I have shown a couple of other pups we've sold at a couple of shows over the years, just for fun really, none of them continued to show. 

I usually step into the breach if needed with any dogs of my breeding in the ring.


----------



## Dober (Jan 2, 2012)

I would say is pretty common, however I would expect it to be discussed at the time of selling the puppy. I wouldn't have thought the breeder would come out of nowhere and say 'can I borrow your dog?' 

As always, make sure you fully trust the person if you are leaving the dog alone with them, or of possible go with your dog. I have *heard* of dogs having bad experiences when being left alone wih trainers or show handlers.


----------



## claire & the gang (Nov 18, 2010)

Dober said:


> I would say is pretty common, however I would expect it to be discussed at the time of selling the puppy. I wouldn't have thought the breeder would come out of nowhere and say 'can I borrow your dog?'
> 
> As always, make sure you fully trust the person if you are leaving the dog alone with them, or of possible go with your dog. I have *heard* of dogs having bad experiences when being left alone wih trainers or show handlers.
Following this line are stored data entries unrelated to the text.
(** The precheck is complete: what it lets through unchanged needs no change. *)
Lemma subtree_false v :
  primHonest v -> subtreeNeedsRetag fromNS fromMod isOwn v = false -> retagAll v = v.
Proof.
  induction v as [v Hv | l et IH | m kt vt idx IH | ns mp n fs IH | ns mp n va fs IH | ns n p x IH]
    using Value_deep_ind; intros Hh Hn; [by destruct v | | | | | done].
  - apply primHonest_list in Hh as [Hc Hh]. simpl in *. split_if_in Hn; [done | ].
    f_equal; [ | by apply typeNeedsRetag_false]. apply map_id_Forall. split_if_in Hn.
    + destruct et as [t | ]; [ | done]. eapply Forall_impl; [by apply Hc | ].
      intros x Hx. by eapply primitive_retag.
    + apply existsb_false_Forall in Hn. rewrite Forall_forall in *. auto.
  - apply primHonest_map in Hh as (Hk & Hx & Hh). simpl in *. split_if_in Hn; [done | ].
    apply orb_false_iff in Heqb as [E1 E2]. f_equal; [ | by apply typeNeedsRetag_false | by apply typeNeedsRetag_false].
    apply map_id_Forall. split_if_in Hn.
    + apply andb_true_iff in Heqb as [P1 P2]. destruct kt as [k | ], vt as [t | ]; try done.
      specialize (Hk _ eq_refl P1). specialize (Hx _ eq_refl P2). rewrite Forall_forall in *.
      intros [a b] Hin. f_equal; [eapply primitive_retag; [exact P1 | by apply (Hk _ Hin)] | ].
      eapply primitive_retag; [exact P2 | by apply (Hx _ Hin)].
    + apply existsb_false_Forall in Hn. rewrite Forall_forall in *. intros [a b] Hin.
      specialize (Hn _ Hin). simpl in Hn. apply orb_false_iff in Hn as [? ?].
      destruct (IH _ Hin), (Hh _ Hin). simpl in *. f_equal; auto.
  - apply primHonest_struct in Hh. simpl in *. apply orb_false_iff in Hn as [-> Hn].
    f_equal. apply map_id_Forall. apply existsb_false_Forall in Hn. rewrite Forall_forall in *.
    intros [f x] Hin. f_equal. apply (IH _ Hin); [by apply (Hh _ Hin) | by apply (Hn _ Hin)].
  - apply primHonest_enum in Hh. simpl in *. apply orb_false_iff in Hn as [-> Hn].
    f_equal. apply map_id_Forall. apply existsb_false_Forall in Hn. rewrite Forall_forall in *.
    intros [f x] Hin. f_equal. apply (IH _ Hin); [by apply (Hh _ Hin) | by apply (Hn _ Hin)].
Qed.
lol...thats why I was asking. I know the breeder shows her parents but nothing was mentioned at all....shes 5 months old now & i`d sent them a pic to let them see how shes grown. They emailed back & asked if they could borrow her for a few minor puppy shows.

I have said i`ll consider it but I would like to go with her too if it happens

Thanks for the replies


----------



## Dober (Jan 2, 2012)

claire & the gang said:


> lol...thats why I was asking. I know the breeder shows her parents but nothing was mentioned at all....shes 5 months old now & i`d sent them a pic to let them see how shes grown. They emailed back & asked if they could borrow her for a few minor puppy shows.
> 
> I have said i`ll consider it but I would like to go with her too if it happens
> 
> Thanks for the replies


In that case, your breeder obviously thinks your dog is a nice dog and would want to show off the kennel. I'd reconmended going along if you can, dog shows are great fun and are great socialisation for your dog


----------



## Lottieb01 (Oct 13, 2011)

It is a common thing to happen, the breeder more then likely wants to promote their kennel. 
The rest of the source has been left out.